The treatment is designed to silence the gene.

On the trial, 46 patients had the drug injected into the fluid that bathes the brain and spinal cord. The procedure was carried out at the Leonard Wolfson Experimental Neurology Centre at the National Hospital for Neurology and Neurosurgery in London. Doctors did not know what would happen. One fear was the injections could have caused fatal meningitis. But the first in-human trial showed the drug was safe, well tolerated by patients and crucially reduced the levels of huntingtin in the brain.

Prof Sarah Tabrizi, the lead researcher and director of the Huntington’s Disease Centre at UCL, told the BBC: “I’ve been seeing patients in clinic for nearly 20 years, I’ve seen many of my patients over that time die. For the first time we have the potential, we have the hope, of a therapy that one day may slow or prevent Huntington’s disease . This is of groundbreaking importance for patients and families.”

Doctors are not calling this a cure. They still need vital long-term data to show whether lowering levels of huntingtin will change the course of the disease. The animal research suggests it would. Some motor function even recovered in those experiments.

Peter, Sandy and Frank – as well as their partners Annie, Dermot and Hayley – have always promised their children they will not need to worry about Huntington’s as there will be a treatment in time for them. Peter told the BBC: “I’m the luckiest person in the world to be sitting here on the verge of having that. “Hopefully that will be made available to everybody, to my brothers and sisters and fundamentally my children.”

He, along with the other trial participants, can continue taking the drug as part of the next wave of trials. They will set out to show whether the disease can be slowed, and ultimately prevented, by treating Huntington’s disease carriers before they develop any symptoms.

Prof John Hardy, who was awarded the Breakthrough Prize for his work on Alzheimer’s, told the BBC: “I really think this is, potentially, the biggest breakthrough in neurodegenerative disease in the past 50 years. That sounds like hyperbole – in a year I might be embarrassed by saying that – but that’s how I feel at the moment.”

The UCL scientist, who was not involved in the research, says the same approach might be possible in other neurodegenerative diseases that feature the build-up of toxic proteins in the brain. The protein synuclein is implicated in Parkinson’s while amyloid and tau seem to have a role in dementias.

Off the back of this research, trials are planned using gene-silencing to lower the levels of tau.

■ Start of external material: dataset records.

(* ===== verification/Session.v ===== *)
(** * A hub session (src/ipban/session.h, src/ipban/session.cpp, src/ipban/waker.h)

    One connection of the hub, with its receiving and its sending coroutine. Both,
    and any other thread that calls [wake], [beginStop] or [forceStop], share the
    session under [m_mtx]; every critical section is one step, every access
    outside it is another, and the steps interleave freely. What the world
    answers (a receive, a send, the clock, the push function) is the label of
    the step. A [notify] or a [close] a thread still owes is counted and may run
    at any later moment. Counters and log lines are left out. *)

From S2P Require Import Prelude Records Json Wire Engine Proto.

(** ** Data *)

Inductive State := ST_NEW | ST_HELLO | ST_SYNC | ST_OPEN | ST_DRAIN | ST_CLOSING | ST_CLOSED.

Inductive StopWhy :=
| W_NONE | W_LOCAL | W_PEER | W_IO | W_FRAME | W_MSG | W_ACK_TIMEOUT | W_PONG_TIMEOUT
| W_REPLACED | W_STOP_TIMEOUT.

Inductive MsgErr := ME_NONE | BAD_JSON | BAD_FIELD | BAD_STATE | BAD_ACK | BAD_PONG | VER_GAP.

(** The comparisons of states the code makes. *)
Definition ge_drain (s : State) : bool :=
  match s with ST_DRAIN | ST_CLOSING | ST_CLOSED => true | _ => false end.
Definition ge_closing (s : State) : bool :=
  match s with ST_CLOSING | ST_CLOSED => true | _ => false end.
Definition ge_sync (s : State) : bool :=
  match s with ST_NEW | ST_HELLO => false | _ => true end.

Record SyncWait := mkSync { sw_seq : Z; sw_ver : Z; sw_due : Z }.
Record PingWait := mkPing { pw_seq : Z; pw_due : Z }.
Definition no_sync : SyncWait := mkSync 0 0 0.
Definition no_ping : PingWait := mkPing 0 0.

Record Session := mkSession {
  m_epoch : Z; m_ackMs : Z;
  m_inst : string;
  m_why : StopWhy; m_protoErr : ProtoErr; m_msgErr : MsgErr;
  m_sync : SyncWait; m_ping : PingWait;
  m_helloSeq : Z; m_targetVer : Z; m_sentVer : Z; m_nextSeq : Z;
  m_sendErr : string;
  m_ready : bool; m_sentOnce : bool; m_pushDue : bool; m_dirty : bool;
  m_forceFull : bool; m_pingDue : bool; m_forced : bool;
  m_state : State; m_acked : Z; m_sent : Z; m_loops : Z;
  m_waker : bool;     (* the event of the waker is set *)
  sock_open : bool;
  owed : nat;         (* notifications a thread is about to make *)
  owed_close : nat;   (* calls of closeNow a thread is about to make *)
}.

Definition session_new (epoch ackMs : Z) : Session :=
  mkSession epoch ackMs "" W_NONE no_err ME_NONE no_sync no_ping 0 0 0 1 ""
    false false false false false false false ST_NEW 0 0 0 false true 0 0.

(** [start] with a socket and a reactor. *)
Definition start (s : Session) : Session := s <| m_loops := 2 |> <| m_state := ST_HELLO |>.

Definition set_why (w : StopWhy) (s : Session) : Session :=
  match m_why s with W_NONE => s <| m_why := w |> | _ => s end.

Definition owe_notify (s : Session) : Session := s <| owed := S (owed s) |>.

Definition closeNow (s : Session) : Session := s <| sock_open := false |> <| m_waker := true |>.

(** ** Calls from other threads *)

Definition wake (s : Session) : Session :=
  if ge_drain (m_state s) then s
  else owe_notify (s <| m_pushDue := true |>
                     <| m_dirty := m_dirty s || negb (sw_seq (m_sync s) =? 0) |>).

(** [beginStop] and [forceStop] read the state and write it in one critical
    section, but [loopDone] writes the state outside the lock: the read
    ([stop_enter]) and the rest ([stop_leave]) are two steps. *)
Inductive Hold := H_STOP (why : StopWhy) (drain : bool) (cur : State) | H_FORCE.

Definition stop_enter (why : StopWhy) (drain : bool) (s : Session) : option Hold :=
  match m_state s with ST_CLOSED => None | cur => Some (H_STOP why drain cur) end.

Definition force_enter (s : Session) : option Hold :=
  match m_state s with ST_CLOSED => None | _ => Some H_FORCE end.

Definition stop_leave (h : Hold) (s : Session) : Session :=
  match h with
  | H_STOP why drain cur =>
      let s := set_why why s in
      if drain && ge_sync cur && negb (ge_drain cur) then owe_notify (s <| m_state := ST_DRAIN |>)
      else if negb (ge_closing cur) then
        owe_notify (s <| m_state := ST_CLOSING |> <| owed_close := S (owed_close s) |>)
      else owe_notify s
  | H_FORCE =>
      let s := set_why W_STOP_TIMEOUT s in
      s <| m_forced := true |> <| m_state := ST_CLOSING |> <| owed_close := S (owed_close s) |>
  end.

(** ** Failures *)

Definition failProto (err : ProtoErr) (s : Session) : Session :=
  let s := match pe_io (m_protoErr s), pe_frame (m_protoErr s) with
           | IoNone, FrNone => s <| m_protoErr := err |>
           | _, _ => s
           end in
  let s := set_why (match pe_frame err, pe_io err with
                    | FrNone, IoClosed => W_PEER
                    | FrNone, IoCanceled => if ge_drain (m_state s) then W_LOCAL else W_IO
                    | FrNone, _ => W_IO
                    | _, _ => W_FRAME
                    end) s in
  if ge_closing (m_state s) then s else s <| m_state := ST_CLOSING |>.

Definition failMsg (err : MsgErr) (code : string) (s : Session) : Session :=
  let s := match m_msgErr s with ME_NONE => s <| m_msgErr := err |> | _ => s end in
  let s := set_why W_MSG s in
  let s := if String.eqb (m_sendErr s) "" then s <| m_sendErr := code |> else s in
  owe_notify (if ge_closing (m_state s) then s else s <| m_state := ST_CLOSING |>).

(** ** The sending coroutine *)

(** Where [sendLoop] stands. *)
Inductive SPc :=
| S_LOOP                                   (* the loop's test *)
| S_WAIT                                   (* in [m_waker.wait] *)
| S_HEAD                                   (* woken *)
| S_ERR (code : string)                    (* about to send ERR *)
| S_READY1 | S_READY2 (seq target : Z) | S_READY3 (target : Z)
| S_CUR1 | S_CUR2 (from : Z) (once : bool) | S_CUR2N
| S_CUR3 (kind : PushKind) (body : string) (ver : Z)
| S_CUR4 (kind : PushKind) (body : string) (ver seq : Z) | S_CUR5 (ver seq : Z)
| S_PING1 | S_PING2 (seq : Z) | S_PING3 (seq : Z)
| S_BYE1 | S_BYE2                          (* the test for BYE, and its sending *)
| S_FAIL (err : ProtoErr)                  (* in [failProto] *)
| S_EXIT | S_DONE | S_LAST | S_STOPPED.    (* [closeNow], and the parts of [loopDone] *)

(** What the world answers to the step. *)
Inductive SIn :=
| I_TAU
| I_WAIT (ok : bool)                       (* [m_waker.wait()] *)
| I_SEND (failed : option ProtoErr)        (* [sendMsg] *)
| I_PUSH (r : option (PushKind * string * Z))  (* [m_pushFn] *)
| I_NOW (now : Z).
(* ===== verification/SessionPush.v ===== *)
(** * What a session pushes (src/ipban/session.cpp)

    In a run where publications come after HELLO, READY is the first frame and an
    increment starts from the version the gateway has acknowledged. *)

From S2P Require Import Prelude Records Json Wire Engine Proto Session SessionWake.

Section session.
Context {JL : JsonLib}.

(** ** What a push starts from *)

(** Publications come only after the session has seen its HELLO. *)
Definition after_hello (l : Link) (a : Label) : bool :=
  match a with L_WAKE => negb (m_helloSeq (l_s l) =? 0) | _ => true end.

(** Where the sender can be while no HELLO has been processed. *)
Definition quiet_pc (pc : SPc) : bool :=
  match pc with
  | S_LOOP | S_WAIT | S_HEAD | S_ERR _ | S_FAIL _ | S_EXIT | S_DONE | S_LAST | S_STOPPED => true
  | _ => false
  end.
(** Where it can be between HELLO and READY. *)
Definition early_pc (pc : SPc) : bool :=
  match pc with S_LOOP | S_WAIT | S_HEAD | S_READY1 => true | _ => false end.
Definition ready_pc (pc : SPc) : bool := match pc with S_READY2 _ _ => true | _ => false end.
Definition quitting (pc : SPc) : bool :=
  match pc with S_ERR _ | S_FAIL _ | S_EXIT | S_DONE | S_LAST | S_STOPPED => true | _ => false end.
Definition in_loop (pc : RPc) : bool :=
  match pc with R_LOOP | R_RECV | R_MSG _ _ _ | R_IDLE | R_BAD _ _ false => true | _ => false end.
Definition before_sync (st : State) : bool := negb (ge_sync st) || ge_closing st.
Definition opening (k : Kind) : bool := match k with READY | ERR => true | _ => false end.
Definition opens (wire : list Frame) : Prop :=
  match last wire with None => True | Some f => opening (f_kind f) end.

Definition hello_pc (pc : RPc) (helloSeq : Z) : Prop :=
  match pc with
  | R_HELLO => helloSeq = 0
  | R_TARGET seq _ _ _ | R_BIND seq _ _ _ _ => helloSeq = 0 /\ seq <> 0
  | _ => in_loop pc -> helloSeq <> 0
  end.

Definition hold_ok (h : option Hold) (s : Session) : Prop :=
  match h with
  | Some (H_STOP _ _ cur) =>
      (m_helloSeq s = 0 -> before_sync cur) /\ (ge_closing cur -> ge_closing (m_state s))
  | _ => True
  end.

Definition silent (l : Link) : Prop :=
  let s := l_s l in
  ~ m_pushDue s /\ ~ m_forceFull s /\ ~ m_pingDue s /\ ~ m_ready s /\ ~ m_sentOnce s /\
  sw_seq (m_sync s) = 0 /\ quiet_pc (l_spc l) /\ before_sync (m_state s) /\
  (armed s \/ at_head (l_spc l) -> ge_closing (m_state s) \/ quitting (l_spc l)) /\
  (closing_pc (l_rpc l) -> ge_closing (m_state s)).

Definition at_push (pc : SPc) (s : Session) : Prop :=
  match pc with
  | S_CUR2 from once => sw_seq (m_sync s) = 0 /\ (once -> m_acked s = from)
  | S_CUR3 _ _ _ => sw_seq (m_sync s) = 0
  | S_CUR4 _ _ ver seq | S_CUR5 ver seq =>
      (sw_seq (m_sync s) <> 0 /\ sw_ver (m_sync s) = ver) \/
      (sw_seq (m_sync s) = 0 /\ (m_forceFull s \/ m_acked s = ver))
  | _ => True
  end.
Definition in_push (pc : SPc) : bool :=
  match pc with S_CUR4 _ _ _ _ | S_CUR5 _ _ => true | _ => false end.

Definition linked (l : Link) : Prop :=
  let s := l_s l in let pc := l_spc l in
  hello_pc (l_rpc l) (m_helloSeq s) /\
  hold_ok (l_hold l) s /\
  (m_helloSeq s = 0 -> silent l) /\
  at_push pc s /\
  (~ in_push pc -> ~ quitting pc -> m_sentOnce s ->
     (sw_seq (m_sync s) <> 0 /\ sw_ver (m_sync s) = m_sentVer s) \/
     (sw_seq (m_sync s) = 0 /\ (m_forceFull s \/ m_acked s = m_sentVer s))) /\
  (l_wire l = [] -> m_helloSeq s <> 0 ->
     (m_ready s /\ early_pc pc) \/ ready_pc pc \/ quitting pc) /\
  opens (l_wire l).

Lemma linked_start epoch ackMs : linked (link_start epoch ackMs).
Proof. unfold linked, silent, armed; cbn. split_and!; try done; try lia; tauto. Qed.

Lemma opens_cons f wire : opens wire -> (wire = [] -> opening (f_kind f)) -> opens (f :: wire).
Proof. unfold opens. destruct wire as [|g w]; intros H Hf; [by apply Hf|exact H]. Qed.

Ltac keep_link k L1 L2 L3 L4 L5 L6 L7 :=
  lazymatch k with
  | 1 => clear L2 L3 L5 L6 L7; try clear L4
  | 2 => clear L1 L3 L5 L6 L7; try clear L4
  | 3 => clear L1 L2 L5 L6 L7; try clear L4
  | 4 => clear L1 L2 L3 L6 L7
  | 5 => clear L1 L2 L3 L6 L7
  | 6 => clear L1 L2 L3 L5 L7; try clear L4
  | 7 => clear L1 L2 L5; try clear L4
  end.

Ltac link_fact :=
  repeat match goal with |- context [?a && _] => is_var a; destruct a end; cbn in *;
  rewrite ?andb_True, ?orb_True, ?negb_True;
  first [done | tauto | lia | intros; discriminate].

(** A frame on the wire. *)
Ltac link_frame L3 L6 L7 hseq :=
  apply opens_cons; [exact L7|]; intros ->; cbn in *;
  destruct (decide (hseq = 0)); (done || tauto).

Ltac each_link L1 L2 L3 L4 L5 L6 L7 h :=
  let go k := solve [keep_link k L1 L2 L3 L4 L5 L6 L7;
                     lazymatch goal with
                     | |- opens (_ :: _) => link_frame L3 L6 L7 h
                     | |- _ => link_fact
                     end] in
  split; [go 1|split; [go 2|split; [go 3|split; [go 4|split; [go 5|split; [go 6|go 7]]]]]].

Lemma linked_send n i l l' :
  signals n l -> linked l -> link_step (L_SEND i) l = Some l' -> linked l'.
Proof.
  intros HS HI H. destruct l as [s pc rpc hold wire news]. open_session s.
  assert (N0 : nseq <> 0) by (destruct HS as ((HS & _) & _); cbn in HS; lia). clear HS.
  unfold link_step in H; cbn -[send_step] in H.
  assert (Hk : s_locks pc = true -> hold = None)
    by (intros Hk; rewrite Hk in H; by destruct hold).
  destruct (s_locks pc && _); [done|].
  destruct (send_step i pc _) as [[[pc' s'] out]|] eqn:E; [|done]. injection H as <-.
  unfold linked, silent, armed in *; cbn in *.
  destruct HI as (L1 & L2 & L3 & L4 & L5 & L6 & L7).
  destruct pc, i; try discriminate E; try (specialize (Hk eq_refl); subst hold).
  all: cbn -[failProto] in E; unfold head_step, ready1_step, ready3_step, cur1_step, cur3_step, cur5_step,
    ping1_step, ping3_step, bye1_step, loopDone, loopLast, closeNow, sendOne in E; run_step E.
  all: try destruct hold as [[]|]; cbn in L2.
  all: cbn; each_link L1 L2 L3 L4 L5 L6 L7 hseq.
Qed.

(** The first message leads to HELLO's fields or to a complaint. *)
Lemma onHello_pc kind seq body :
  (exists e c, onHello kind seq body = R_BAD e c true) \/
  (seq <> 0 /\ exists inst epoch ver, onHello kind seq body = R_TARGET seq inst epoch ver).
Proof.
  unfold onHello. destruct kind; eauto. destruct (seq =? 0) eqn:E; b2p; eauto.
  destruct (helloFromJson body) as [[[i e] v]| |]; eauto 10.
Qed.

(** The fields [linked] reads of a session that has seen its HELLO. *)
Definition same_core (s s' : Session) : Prop :=
  m_helloSeq s' = m_helloSeq s /\ m_sync s' = m_sync s /\ m_sentVer s' = m_sentVer s /\
  m_acked s' = m_acked s /\ m_sentOnce s' = m_sentOnce s /\ m_forceFull s' = m_forceFull s /\
  m_ready s' = m_ready s.

(** A step of another thread that keeps these fields. *)
Lemma linked_keeps s s' pc rpc rpc' hold hold' wire news news' :
  linked (mkLink s pc rpc hold wire news) -> same_core s s' ->
  hello_pc rpc' (m_helloSeq s) -> hold_ok hold' s' ->
  (m_helloSeq s = 0 -> silent (mkLink s' pc rpc' hold' wire news')) ->
  linked (mkLink s' pc rpc' hold' wire news').
Proof.
  intros (L1 & L2 & L3 & L4 & L5 & L6 & L7) (E1 & E2 & E3 & E4 & E5 & E6 & E7) H1 H2 H3.
  unfold linked, at_push in *; cbn in *. rewrite E1, E2, E3, E4, E5, E6, E7. done.
Qed.

(** The part of [silent] a step that keeps its fields has to show again. *)
Lemma silent_keeps s s' pc rpc rpc' hold hold' wire news news' :
  silent (mkLink s pc rpc hold wire news) -> same_core s s' ->
  m_pushDue s' = m_pushDue s -> m_pingDue s' = m_pingDue s -> before_sync (m_state s') ->
  (ge_closing (m_state s') \/ quitting pc \/
   ((armed s' -> armed s) /\ m_state s' = m_state s /\ closing_pc rpc' = false)) ->
  (closing_pc rpc' -> ge_closing (m_state s')) ->
  silent (mkLink s' pc rpc' hold' wire news').
Proof.
  intros (S1 & S2 & S3 & S4 & S5 & S6 & S7 & S8 & S9 & S10) (E1 & E2 & E3 & E4 & E5 & E6 & E7) P1 P2 B A C.
  unfold silent in *; cbn in *. rewrite E2, E5, E6, E7, P1, P2. split_and!; try done.
  destruct A as [A|[A|(A & -> & _)]]; tauto.
Qed.

(** A failure: the session is closing afterwards. *)
Lemma linked_closing s s' pc rpc rpc' hold wire news :
  linked (mkLink s pc rpc hold wire news) -> same_core s s' ->
  m_pushDue s' = m_pushDue s -> m_pingDue s' = m_pingDue s -> ge_closing (m_state s') = true ->
  hold_ok hold s' -> hello_pc rpc' (m_helloSeq s) ->
  linked (mkLink s' pc rpc' hold wire news).
Proof.
  intros HI HC P1 P2 HS HH HR. apply (linked_keeps s s' pc rpc rpc' hold hold wire news news); try done.
  intros Hz. pose proof HI as (_ & _ & L3 & _). specialize (L3 Hz).
  assert (B : before_sync (m_state s')) by (unfold before_sync; rewrite HS, orb_true_r; done).
  eapply silent_keeps; try done; rewrite HS; cbn; tauto.
Qed.

(** A message that is accepted, after HELLO. *)
Lemma linked_accepts kind seq body s s' pc rpc wire news :
  linked (mkLink s pc rpc None wire news) -> m_helloSeq s <> 0 ->
  ((kind = ACK /\ exists inst epoch ver,
      helloFromJson body = Parsed (inst, epoch, ver) /\ onAck seq inst epoch ver s = Some s')
   \/ (kind = SNAP_REQ /\ onSnapReq seq body s = Some s')
   \/ (kind = PONG /\ onPong seq body s = Some s')) ->
  linked (mkLink s' pc R_LOOP None wire news).
Proof.
  intros HI Hz E. pose proof HI as (L1 & L2 & L3 & L4 & L5 & L6 & L7). cbn in *.
  destruct E as [(_ & inst & epoch & ver & _ & E)|[(_ & E)|(_ & E)]].
  - apply onAck_eq in E as (Hq & _ & _ & _ & -> & ->). clear HI L3. unfold linked; open_session s; cbn in *.
    split_and!; [done|done|done| | |tauto|done]; clear L6; destruct pc; cbn in *; tauto.
  - unfold onSnapReq in E. destruct (_ && _ && _); [|done]. injection E as <-.
    clear HI L3. unfold linked; open_session s; cbn in *.
    split_and!; [done|done|done| | |tauto|done]; clear L6; destruct pc; cbn in *; tauto.
  - unfold onPong in E. destruct (_ && _ && _); [|done]. injection E as <-.
    eapply linked_keeps; [exact HI|done|by intros _|done|]. intros; by destruct Hz.
Qed.
(** What a turn of the loop can do. *)
Lemma onFrame_cases instance epoch t f p n out p' :
  onFrame instance epoch t f p = (n, out, p') ->
  (n = Leave /\ out = []) \/
  n = GoOn /\
  ((f_kind f = PING /\ p' = p /\ out = [mkFrame PONG (f_seq f) ""]) \/
   (exists kind, f_kind f = push_kind kind /\ f_seq f <> 0 /\
      let '(applied, g) := deliver (t_now t) epoch kind (f_body f) (p_guard p) in
      p_guard p' = g /\
      if applied then
        out = [mkFrame ACK (f_seq f) (helloToJson instance (g_remoteEpoch g) (g_remoteVer g))] /\
        p_badSync p' = 0 /\ p_state p' = LS_OPEN /\ p_opened p' = true
      else
        out = [mkFrame SNAP_REQ 0 ""] /\ p_badSync p' = wrap32 (p_badSync p + 1) /\
        p_badSync p' <= 1 /\ p_state p' = LS_SYNC)).
Proof.
  assert (K : forall kind, f_kind f = push_kind kind ->
    (if f_seq f =? 0 then (Leave, [], p) else onPush instance epoch kind t f p) = (n, out, p') ->
    (n = Leave /\ out = []) \/ n = GoOn /\ f_seq f <> 0 /\
      let '(applied, g) := deliver (t_now t) epoch kind (f_body f) (p_guard p) in
      p_guard p' = g /\
      if applied then
        out = [mkFrame ACK (f_seq f) (helloToJson instance (g_remoteEpoch g) (g_remoteVer g))] /\
        p_badSync p' = 0 /\ p_state p' = LS_OPEN /\ p_opened p' = true
      else
        out = [mkFrame SNAP_REQ 0 ""] /\ p_badSync p' = wrap32 (p_badSync p + 1) /\
        p_badSync p' <= 1 /\ p_state p' = LS_SYNC).
  { intros kind _. btest (f_seq f =? 0); [intros Hf; injection Hf as <- <- <-; auto|].
    unfold onPush. cbn. destruct (deliver _ _ _ _ _) as [[] g]; cbn.
    - destruct (t_sent t); intros Hf; injection Hf as <- <- <-; cbn; auto 10.
    - btest (wrap32 (p_badSync p + 1) >? 1); [intros Hf; injection Hf as <- <- <-; auto|].
      destruct (t_sent t); intros Hf; injection Hf as <- <- <-; cbn; auto 10. }
  unfold onFrame. destruct (f_kind f) eqn:Ek; try (intros Hf; injection Hf as <- <- <-; by auto).
  - intros Hf. destruct (K KSnap eq_refl Hf) as [|[? H]]; [auto|]. right. split; [done|]. right.
    exists KSnap. by split.
  - destruct (_ || _); [intros Hf; injection Hf as <- <- <-; by auto|].
    destruct (t_sent t); intros Hf; injection Hf as <- <- <-; auto 10.
  - intros Hf. destruct (K KDelta eq_refl Hf) as [|[? H]]; [auto|]. right. split; [done|]. right.
    exists KDelta. by split.
  - destruct (_ || _); intros Hf; injection Hf as <- <- <-; auto.
Qed.

(** A gateway resynchronises at most once in a row: along the frames of a
    session, after each SNAP_REQ a push is applied and acknowledged before the
    next one; a second rejected push ends the session, and a rejected push
    changes nothing in the ledger. *)
Theorem resync_once instance epoch ts p :
  p_badSync p = 0 ->
  asks_once false (session_loop instance epoch ts p).1 = true /\
  (forall now kind body g, (deliver now epoch kind body g).1 = false ->
     (deliver now epoch kind body g).2 = g).
Proof.
  intros Hp. split; [|intros; by apply deliver_rejected]. replace false with (p_badSync p =? 1) by (by rewrite Hp).
  assert (Hb : 0 <= p_badSync p <= 1) by lia. clear Hp. revert p Hb.
  induction ts as [|t ts IH]; intros p Hb; cbn [session_loop]; [done|].
  destruct (negb (t_running t)); [done|]. destruct (t_recv t) as [f|]; [|done].
  destruct (onFrame instance epoch t f p) as [[n out] p'] eqn:E. apply onFrame_cases in E.
  destruct E as [[-> ->]|[-> E]]; [done|].
  specialize (IH p'). destruct (session_loop instance epoch ts p') as [rest r]. cbn [fst] in *.
  destruct E as [(_ & -> & ->)|(kind & _ & _ & E)]; [by apply IH|].
  destruct (deliver _ _ _ _ _) as [[] g]; destruct E as (_ & -> & Hb' & E); cbn [app asks_once f_kind].
  - rewrite Hb' in IH. apply IH. lia.
  - rewrite wrap32_id in Hb' by (unfold is_u32; lia). destruct E as [E _].
    assert (H0 : p_badSync p = 0) by lia. rewrite H0 in *. rewrite Hb' in IH. apply IH. lia.
Qed.

(** ** Backing off *)

Lemma backoff_step minMs maxMs b p :
  0 < minMs <= maxMs -> maxMs < 2 ^ 63 -> minMs <= b <= maxMs ->
  let '(b', w) := next_backoff minMs maxMs b p in
  minMs <= b' <= maxMs /\ (w = None \/ w = Some b').
Proof.
  intros Hm Hx Hb. unfold next_backoff. destruct (p_fast p); [split; [lia|by left]|].
  destruct (p_opened p); [split; [lia|by right]|].
  rewrite wrap64_id by (unfold is_u64; lia). split; [lia|by right].
Qed.

(** Every wait between two sessions is within the configured bounds, and after
    [k] sessions in a row that never opened the wait has doubled [k] times, up to
    the maximum. *)
Theorem backoff_bounds minMs maxMs ends :
  0 < minMs <= maxMs -> maxMs < 2 ^ 63 ->
  Forall (fun w => match w with Some b => minMs <= b <= maxMs | None => True end)
    (loop_waits minMs maxMs minMs ends) /\
  (Forall (fun p => p_opened p = false /\ p_fast p = false) ends ->
   forall k, (k < length ends)%nat ->
     loop_waits minMs maxMs minMs ends !! k = Some (Some (Z.min (minMs * 2 ^ (Z.of_nat k + 1)) maxMs))).
Proof.
  intros Hm Hx. split.
  - assert (K : forall b, minMs <= b <= maxMs ->
      Forall (fun w => match w with Some b => minMs <= b <= maxMs | None => True end)
        (loop_waits minMs maxMs b ends)).
    { induction ends as [|p ends IH]; intros b Hb; cbn [loop_waits]; [constructor|].
      pose proof (backoff_step minMs maxMs b p Hm Hx Hb) as Hs.
      destruct (next_backoff _ _ _ _) as [b' w]. destruct Hs as [Hb' Hw].
      constructor; [by destruct Hw as [->| ->]|by apply IH]. }
    apply K. lia.
  - intros Hf.
    assert (K : forall j b k, b = Z.min (minMs * 2 ^ Z.of_nat j) maxMs -> (k < length ends)%nat ->
      loop_waits minMs maxMs b ends !! k = Some (Some (Z.min (minMs * 2 ^ (Z.of_nat (j + k) + 1)) maxMs))).
    { induction Hf as [|p ends [Ho Hq] _ IH]; intros j b k Hb Hk; [simpl in Hk; lia|].
      assert (Hp : 0 < 2 ^ Z.of_nat j) by (apply Z.pow_pos_nonneg; lia).
      cbn [loop_waits]. unfold next_backoff. rewrite Ho, Hq.
      assert (E : Z.min (wrap64 (b * 2)) maxMs = Z.min (minMs * 2 ^ Z.of_nat (S j)) maxMs).
      { rewrite wrap64_id by (unfold is_u64; nia).
        replace (Z.of_nat (S j)) with (Z.of_nat j + 1) by lia. rewrite Z.pow_add_r by lia. lia. }
      rewrite E. destruct k as [|k].
      - change (Some (Some (Z.min (minMs * 2 ^ Z.of_nat (S j)) maxMs)) =
                Some (Some (Z.min (minMs * 2 ^ (Z.of_nat (j + 0) + 1)) maxMs))).
        by replace (Z.of_nat (j + 0) + 1) with (Z.of_nat (S j)) by lia.
      - etransitivity; [exact (IH (S j) _ k eq_refl ltac:(simpl in Hk; lia))|].
        by replace (S j + k)%nat with (j + S k)%nat by lia. }
    intros k Hk. rewrite (K 0%nat minMs k) by (rewrite ?Z.pow_0_r; lia || done). done.
Qed.
End pull.

(** ** A push from end to end *)

Section handshake.
Context {IN : Inet} {IL : InetLaws} {JL : JsonLib} {JW : JsonLaws} {SS : StdSort}.

Lemma onAck_accepts seq s :
  sw_seq (m_sync s) <> 0 -> seq = sw_seq (m_sync s) ->
  exists s', onAck seq (m_inst s) (m_epoch s) (sw_ver (m_sync s)) s = Some s' /\
    m_acked s' = sw_ver (m_sync s) /\ m_sync s' = no_sync.
Proof.
  intros H0 ->. destruct (onAck _ _ _ _ s) as [s'|] eqn:E.
  - apply onAck_eq in E as (_ & _ & _ & _ & _ & ->). by eexists.
  - exfalso. unfold onAck in E. apply Z.eqb_neq in H0.
    by rewrite H0, !Z.eqb_refl, String.eqb_refl in E.
Qed.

Prof Giovanna Mallucci, who discovered the first chemical to prevent the death of brain tissue in any neurodegenerative disease, said the trial was a “tremendous step forward” for patients and there was now “real room for optimism”.

But Prof Mallucci, who is the associate director of UK Dementia Research Institute at the University of Cambridge, cautioned it was still a big leap to expect gene-silencing to work in other neurodegenerative diseases.

She told the BBC: “The case for these is not as clear-cut as for Huntington’s disease, they are more complex and less well understood. But the principle that a gene, any gene affecting disease progression and susceptibility, can be safely modified in this way in humans is very exciting and builds momentum and confidence in pursuing these avenues for potential treatments.”

The full details of the trial will be presented to scientists and published next year.

The therapy was developed by Ionis Pharmaceuticals, which said the drug had “substantially exceeded” expectations, and the licence has now been sold to Roche.